The answer must consist of every line below that holds the word "JBool".

Data for review →

= = = = = = =

(* ===== verification/Json.v ===== *)
(** * JSON values, objects and numbers as Qt keeps them

    [QJsonValue] / [QJsonObject] / [double]. The text form is Qt code: printing
    and parsing are parameters ([JsonText]). *)
From S2P Require Import Prelude.

(** ** double

    A finite double is [m * 2^e]. Only conversions are used by the program. *)
Inductive double :=
| DNaN
| DInf (negative : bool)
| DFin (m e : Z).

(** [double(qint64)]: exact up to 2^53, rounded to nearest even above. *)
Definition double_of_Z (z : Z) : double :=
  if Z.abs z <=? 2 ^ 53 then DFin z 0
  else
    let k := Z.log2 (Z.abs z) - 52 in
    let q := Z.abs z / 2 ^ k in
    let r := Z.abs z mod 2 ^ k in
    let half := 2 ^ (k - 1) in
    let q := if (half <? r) || ((half =? r) && Z.odd q) then q + 1 else q in
    DFin (Z.sgn z * q) k.

(** Truncation towards zero, [None] for NaN and the infinities. *)
Definition double_trunc (d : double) : option Z :=
  match d with
  | DFin m e => Some (if 0 <=? e then m * 2 ^ e else Z.quot m (2 ^ (- e)))
  | _ => None
  end.
Definition double_is_whole (d : double) : bool :=
  match d with
  | DFin m e => (0 <=? e) || (m mod 2 ^ (- e) =? 0)
  | _ => false
  end.

(** A cast of a double that does not fit is undefined in C++: what comes out
    of [qint64(d)] then is up to the platform. *)
Class Platform := {
  cast_overflow : double -> Z;
  cast_overflow_range : forall d, int64_min <= cast_overflow d <= int64_max
}.
Definition qint64_of `{Platform} (d : double) : Z :=
  match double_trunc d with
  | Some z => if (int64_min <=? z) && (z <=? int64_max) then z else cast_overflow d
  | None => cast_overflow d
  end.

Lemma qint64_of_exact `{Platform} z : Z.abs z <= 2 ^ 53 -> qint64_of (double_of_Z z) = z.
Proof.
  intros Hz. unfold qint64_of, double_of_Z. rewrite (proj2 (Z.leb_le _ _)) by done.
  cbn [double_trunc Z.leb]. cbn -[Z.pow]. rewrite Z.mul_1_r.
  unfold int64_min, int64_max. rewrite !(proj2 (Z.leb_le _ _)) by lia. done.
Qed.
Lemma qint64_of_range `{Platform} d : int64_min <= qint64_of d <= int64_max.
Proof.
  unfold qint64_of. pose proof (cast_overflow_range d).
  destruct (double_trunc d); [|done]. case_match eqn:E; [|done].
  apply andb_true_iff in E as [?%Z.leb_le ?%Z.leb_le]. done.
Qed.

(** ** Values *)
Inductive json :=
| JNull
| JBool (b : bool)
| JNum (d : double)
| JString (s : qstring)
| JArray (l : list json)
| JObject (o : list (qstring * json)).
Abbreviation jobject := (list (qstring * json)).

(** [QJsonObject]: keys are unique and kept sorted. A missing key reads as
    [Undefined], which converts as [Null] does. *)
Fixpoint jlookup (k : qstring) (o : jobject) : option json :=
  match o with
  | [] => None
  | (k', v) :: o => if qeq k k' then Some v else jlookup k o
  end.
Definition jvalue (k : qstring) (o : jobject) : json := default JNull (jlookup k o).
Fixpoint jinsert (k : qstring) (v : json) (o : jobject) : jobject :=
  match o with
  | [] => [(k, v)]
  | (k', v') :: o' =>
      match str_compare k k' with
      | Lt => (k, v) :: o
      | Eq => (k, v) :: o'
      | Gt => (k', v') :: jinsert k v o'
      end
  end.
Definition jkeys (o : jobject) : list qstring := o.*1.

(** [toString(default)], [toBool(default)], [toObject()], [toArray()],
    [toDouble()], [toInt(default)]. *)
Definition jstring_or (d : qstring) (j : json) : qstring :=
  match j with JString s => s | _ => d end.
Definition jstring : json -> qstring := jstring_or [].
Definition jbool_or (d : bool) (j : json) : bool := match j with JBool b => b | _ => d end.
Definition jobj (j : json) : jobject := match j with JObject o => o | _ => [] end.
Definition jarr (j : json) : list json := match j with JArray l => l | _ => [] end.
Definition jdouble (j : json) : double := match j with JNum d => d | _ => DFin 0 0 end.
Definition jint_or (d : Z) (j : json) : Z :=
  match j with
  | JNum x =>
      match double_trunc x with
      | Some z => if double_is_whole x && (- 2 ^ 31 <=? z) && (z <? 2 ^ 31) then z else d
      | None => d
      end
  | _ => d
  end.

(** ** Objects *)
Lemma jlookup_jinsert k k' v o :
  jlookup k (jinsert k' v o) = if qeq k k' then Some v else jlookup k o.
Proof.
  induction o as [|[k1 v1] o IH]; cbn; [by destruct (qeq k k')|].
  destruct (str_compare k' k1) eqn:E; cbn.
  - apply str_compare_eq in E as ->. by destruct (qeq k k1).
  - by destruct (qeq k k').
  - rewrite IH. destruct (qeq k k1) eqn:E1; [|done].
    apply qeq_spec in E1 as ->. destruct (qeq k1 k') eqn:E2; [|done].
    apply qeq_spec in E2 as ->. by rewrite str_compare_refl in E.
Qed.
Lemma jvalue_jinsert k k' v o :
  jvalue k (jinsert k' v o) = if qeq k k' then v else jvalue k o.
Proof. unfold jvalue. rewrite jlookup_jinsert. by destruct (qeq k k'). Qed.

Lemma jkeys_elem k o : k ∈ jkeys o <-> is_Some (jlookup k o).
Proof.
  unfold jkeys. induction o as [|[k1 v1] o IH]; cbn; [split; [intros ?%not_elem_of_nil|intros []]; done|].
  rewrite elem_of_cons, IH. destruct (qeq k k1) eqn:E.
  - apply qeq_spec in E as ->. split; [by eauto|by left].
  - apply qeq_false in E. split; [by intros [?|?]|by right].
Qed.
(** A loop that builds an object from distinct keys. *)
Lemma jlookup_foldl_jinsert {A} (f : A -> json) (l : list (qstring * A)) o k :
  NoDup l.*1 ->
  jlookup k (foldl (fun o ka => jinsert ka.1 (f ka.2) o) o l)
  = match list_to_map (M := gmap qstring A) l !! k with
    | Some a => Some (f a)
    | None => jlookup k o
    end.
Proof.
  revert o. induction l as [|[k0 a0] l IH]; intros o; cbn; [done|].
  intros [Hn Hd]%NoDup_cons. rewrite IH by done.
  assert (Hl : list_to_map (M := gmap qstring A) l !! k0 = None) by by apply not_elem_of_list_to_map.
  rewrite jlookup_jinsert. destruct (decide (k = k0)) as [->|Hne].
  - by rewrite Hl, lookup_insert_eq, qeq_refl.
  - rewrite lookup_insert_ne by done. by rewrite (proj2 (qeq_false _ _) Hne).
Qed.

(** Strictly sorted keys. *)
Definition above (k : qstring) (o : jobject) : Prop :=
  match o with [] => True | (k', _) :: _ => str_compare k k' = Lt end.
Fixpoint jsorted (o : jobject) : Prop :=
  match o with [] => True | (k, _) :: o => above k o /\ jsorted o end.

Lemma jsorted_jinsert k v o : jsorted o -> jsorted (jinsert k v o).
Proof.
  induction o as [|[k1 v1] o IH]; cbn; [done|]. intros [Ha Hs].
  destruct (str_compare k k1) eqn:E; cbn.
  - apply str_compare_eq in E as ->. done.
  - done.
  - split; [|by apply IH]. specialize (IH Hs).
    assert (Hk : str_compare k1 k = Lt) by (by rewrite str_compare_antisym, E).
    destruct o as [|[k2 v2] o]; cbn; [done|]. destruct (str_compare k k2); done.
Qed.

(** ** Text *)

(** A [QString] may hold an unpaired surrogate, which no UTF-8 text can. *)
Fixpoint valid_utf16 (s : qstring) : bool :=
  match s with
  | [] => true
  | c :: s =>
      if (55296 <=? c) && (c <=? 56319)
      then match s with
           | d :: s => (56320 <=? d) && (d <=? 57343) && valid_utf16 s
           | [] => false
           end
      else negb ((56320 <=? c) && (c <=? 57343)) && valid_utf16 s
  end.

(** The values that survive the text form: numbers that are exact integers and
    strings that are valid Unicode. *)
Fixpoint storable (j : json) : Prop :=
  match j with
  | JNull | JBool _ => True
  | JString s => valid_utf16 s = true
  | JNum d => exists z, d = DFin z 0 /\ Z.abs z <= 2 ^ 53
  | JArray l => (fix all l := match l with [] => True | x :: l => storable x /\ all l end) l
  | JObject o =>
      jsorted o
      /\ (fix all o := match o with
                        | [] => True
                        | (k, x) :: o => (valid_utf16 k = true /\ storable x) /\ all o
                        end) o
  end.
Definition all_storable : list json -> Prop :=
  fix all l := match l with [] => True | x :: l => storable x /\ all l end.
Definition fields_storable : jobject -> Prop :=
  fix all o := match o with
               | [] => True
               | (k, x) :: o => (valid_utf16 k = true /\ storable x) /\ all o
               end.

(** [QJsonDocument::fromJson] ([None] for a null document) and [toJson]. *)
Class JsonText := {
  from_json : bytes -> option json;
  to_json : json -> bytes;
  from_to_json : forall j, storable j -> from_json (to_json j) = Some j;
  (* a document is printed between its brackets *)
  to_json_object : forall o, exists t, to_json (JObject o) = 123 :: t;
  to_json_array : forall l, exists t, to_json (JArray l) = 91 :: t
}.

Lemma fields_storable_jinsert k v o :
  valid_utf16 k = true -> storable v -> fields_storable o -> fields_storable (jinsert k v o).
Proof.
  intros Hk Hv. induction o as [|[k1 v1] o IH]; cbn; [done|]. intros [H1 H2].
  destruct (str_compare k k1); cbn; auto.
Qed.
Lemma storable_jinsert k v o :
  valid_utf16 k = true -> storable v -> storable (JObject o) ->
  storable (JObject (jinsert k v o)).
Proof.
  intros Hk Hv [Hs Hf]. split; [by apply jsorted_jinsert|by apply fields_storable_jinsert].
Qed.
Lemma storable_foldl_jinsert {A} (f : A -> json) (l : list (qstring * A)) o :
  Forall (fun ka => valid_utf16 ka.1 = true /\ storable (f ka.2)) l ->
  storable (JObject o) ->
  storable (JObject (foldl (fun o ka => jinsert ka.1 (f ka.2) o) o l)).
Proof.
  intros Hl. revert o. induction Hl as [|[k a] l [Hk Ha] _ IH]; intros o Ho; cbn [foldl]; [done|].
  apply IH. by apply storable_jinsert.
Qed.
Lemma storable_num z : Z.abs z <= 2 ^ 53 -> storable (JNum (double_of_Z z)).
Proof.
  intros Hz. unfold double_of_Z. rewrite (proj2 (Z.leb_le _ _)) by done. cbn. eauto.
Qed.
Lemma storable_array l : all_storable l -> storable (JArray l).
Proof. done. Qed.
#[export] Hint Resolve storable_jinsert storable_num storable_array : json.

(** [isObject() ? object() : QJsonObject()] *)
Definition json_object `{JsonText} (text : bytes) : jobject :=
  match from_json text with Some (JObject o) => o | _ => [] end.

(** ** A concrete text form

    An encoding that satisfies [from_to_json]; witnesses run on it. *)
#[export] Instance double_eq_dec : EqDecision double.
Proof. solve_decision. Defined.
#[export] Program Instance double_countable : Countable double :=
  inj_countable'
    (fun d => match d with DNaN => inl true | DInf b => inr (inl b) | DFin m e => inr (inr (m, e)) end)
    (fun x => match x with inl _ => DNaN | inr (inl b) => DInf b | inr (inr (m, e)) => DFin m e end) _.
Next Obligation. by intros []. Qed.

Fixpoint json_tree (j : json) : gen_tree (bool + double + list Z) :=
  match j with
  | JNull => GenNode 0 []
  | JBool b => GenLeaf (inl (inl b))
  | JNum d => GenLeaf (inl (inr d))
  | JString s => GenLeaf (inr s)
  | JArray l => GenNode 1 (map json_tree l)
  | JObject o => GenNode 2 (map (fun kv => GenNode 0 [GenLeaf (inr kv.1); json_tree kv.2]) o)
  end.
Fixpoint tree_json (t : gen_tree (bool + double + list Z)) : json :=
  match t with
  | GenLeaf (inl (inl b)) => JBool b
  | GenLeaf (inl (inr d)) => JNum d
  | GenLeaf (inr s) => JString s
  | GenNode 1 l => JArray (map tree_json l)
  | GenNode 2 l =>
      JObject (map (fun t => match t with
                             | GenNode _ [GenLeaf (inr k); v] => (k, tree_json v)
                             | _ => ([], JNull)
                             end) l)
  | _ => JNull
  end.

Lemma tree_json_tree : forall j, tree_json (json_tree j) = j.
Proof.
  fix IH 1. intros [|b|d|s|l|o]; cbn; try done.
  - f_equal. induction l as [|x l IHl]; cbn; [done|]. by rewrite IH, IHl.
  - f_equal. induction o as [|[k x] o IHo]; cbn; [done|]. by rewrite IH, IHo.
Qed.

Module ReferenceJson.
Definition bracket (j : json) : Z :=
  match j with JObject _ => 123 | JArray _ => 91 | _ => 32 end.
Definition print (j : json) : bytes := [bracket j; Zpos (encode (json_tree j))].
Definition parse (t : bytes) : option json :=
  match t with [_; Zpos p] => tree_json <$> decode p | _ => None end.
#[export] Program Instance tree_text : JsonText := {| from_json := parse; to_json := print |}.
Next Obligation. intros j _. cbn. rewrite decode_encode. cbn. by rewrite tree_json_tree. Qed.
Next Obligation. intros o. cbn. eauto. Qed.
Next Obligation. intros l. cbn. eauto. Qed.
Definition saturate (d : double) : Z :=
  match d with
  | DFin m _ => if m <? 0 then int64_min else int64_max
  | DInf true => int64_min
  | _ => int64_max
  end.
Lemma saturate_range d : int64_min <= saturate d <= int64_max.
Proof.
  assert (int64_min <= int64_max) by done.
  destruct d as [|[]|m e]; cbn [saturate]; [lia..|]. destruct (m <? 0); lia.
Qed.
#[export] Instance saturating : Platform := {|
  cast_overflow := saturate; cast_overflow_range := saturate_range
|}.
End ReferenceJson.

= = = = = = =

Answer to the exercise →
| JBool (b : bool)
Definition jbool_or (d : bool) (j : json) : bool := match j with JBool b => b | _ => d end.
  | JNull | JBool _ => True
  | JBool b => GenLeaf (inl (inl b))
  | GenLeaf (inl (inl b)) => JBool b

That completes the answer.